Arnie Kantrowitz an American gay activist born and raised in Newark, recalls gay life around 1961. Growing up even through his struggle with his sexuality, he became the center of many gay activist and liberation movements. He says that even though Newark was not noted as a gay center, plenty of gay activity was still prevalent; people were just hiding it from each other (Kantrowitz). Most LGBT activity took place around the bars, but even then it was still cloaked. During 1985 Kantrowitz then became one of the founding member of the Gay and Lesbian Alliance Against Defamation The “GLAAD” organization dedicated themselves to portray the true image of lesbians and gays, in attempt to stray from the homophobic imagine the media has previously portrayed throughout history.

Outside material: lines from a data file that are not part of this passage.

(** * Markdown-table extraction and normalisation of [pages/agentic_rag.py]

    The development embeds the two parsing functions of the dashboard,
    [extract_markdown_table] and [parse_portfolio_table], together with the
    parts of Python's [str] and of pandas they call, and proves the
    properties the specification states about them.  It then embeds the
    code around them (the handler that calls them, the computing parts of
    [plot_portfolio_interactive], [get_portfolio_description]) and proves
    further properties of the whole.

    Modelling choices.
    - A Python [str] is a sequence of Unicode code points: [Py.str] is
      [list N].  Literals are written [lit "..."] (ASCII only); other code
      points are given by number.
    - Exceptions are explicit: a computation that may raise has type
      [result A], with [Raise e] for a raised exception.
    - pandas is a library, not code of the repository.  The calls the source
      makes ([read_csv] with [sep="|"] and [skipinitialspace=True],
      [to_numeric] with [errors='coerce'], [dropna], ...) are modelled in
      [Module Pandas] after the documented behaviour of the C tokenizer and
      of the numeric parser.
    - Floating point: a number read from a cell is kept as a reduced
      rational, or as one of the two infinities.  The numeral is read as
      the numeric parser of pandas reads it, seventeen digits and a power
      of ten, and it is no number when the power of ten or the value is
      beyond binary64; the arithmetic is exact, so that rounding to
      binary64 is outside the model.
    - Column types: the model keeps the cells of a frame as the fields
      read, and does not represent the type pandas chooses for a column
      (see [read_csv]). *)

From Stdlib Require Import List NArith ZArith QArith Bool Lia.
From Stdlib Require Ascii String DecimalString DecimalNat.
Import ListNotations.
Import String.StringSyntax.
Delimit Scope string_scope with string.
Close Scope Q_scope.

Set Implicit Arguments.

(* ================================================================== *)
(** * Exceptions *)

Inductive exn : Type :=
| ValueError
| IndexError
| AttributeError
| EmptyDataError
| ParserError.

Inductive result (A : Type) : Type :=
| Ok (a : A)
| Raise (e : exn).

Arguments Ok {A} a.
Arguments Raise {A} e.

Definition bind {A B : Type} (m : result A) (k : A -> result B) : result B :=
  match m with
  | Ok a => k a
  | Raise e => Raise e
  end.

Notation "x <- m ;; k" := (bind m (fun x => k))
  (at level 61, m at next level, right associativity).

Definition returns {A : Type} (m : result A) : Prop := exists a, m = Ok a.

(* ================================================================== *)
(** * Python strings *)

Module Py.

Definition char := N.
Definition str := list char.

Definition lit (s : String.string) : str :=
  map Ascii.N_of_ascii (String.list_ascii_of_string s).

Arguments lit s%_string.

Definition LF : char := 10%N.
Definition CR : char := 13%N.
Definition TAB : char := 9%N.
Definition SPACE : char := 32%N.
Definition QUOTE : char := 34%N.
Definition PERCENT : char := 37%N.
Definition COMMA : char := 44%N.
Definition DASH : char := 45%N.
Definition PIPE : char := 124%N.

Definition char_in (c : char) (cs : list char) : bool := existsb (N.eqb c) cs.

Fixpoint str_eqb (a b : str) : bool :=
  match a, b with
  | [], [] => true
  | x :: a', y :: b' => N.eqb x y && str_eqb a' b'
  | _, _ => false
  end.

Even with all these gay establishments emerging, the gay and lesbian community still faced an immense amount of violence everyday. Murphy's bar in downtown was one of the most popular bars at that time, which was known for challenging anti discriminatory policy towards bars . In 1960, there were unfortunately no gay rights groups in Newark, meaning homesexulas faced an immense amount of harships and violence. Murphy’s was also constantly harassed by regulators who saw homosexaul acts as "filthy and obscene conduct," only to actually invalidate the bar's liquor license. William Stewart Winter discusses the prominent effect violence had on the Newark LGBT community. Only after a protracted legal struggle did Murphy's prevail before the New Jersey Supreme Court in 1967, winning a landmark gay legal victory for the rights of gays and lesbians to congregate (Stewart Winter). Even then, areas in Newark that accepted homosexual life were still subject to unexpected violence. In the early 1970s, North Newark began to provide “basement space” for the start of Newark's first gay liberation meetings. Winter discussed this one incident where African-American James Credle, went to what he calls the “ other world” with his white boyfriend, their car was shot at. As more gay friendly clubs emerged in Newark, the threat of violence just escalated. During the 1980s, there was a huge AIDS epidemic and Newark was one of the cities greatly impacted. Not only did the gay communities face violence, but African American’s were also feeling the percussions. Newark’s “ballroom” shows, offered runway performances that “defied gender norms and celebrated queer expression, provided a de facto care community when blood families, hospitals and politicians failed” (Stewart Winter). In 1992, AIDS fundraisers reinvented new ethics on HIV prevention. In 1973, even the infamous Little Theater was raided by authorities once when it played the film Deep Sleep.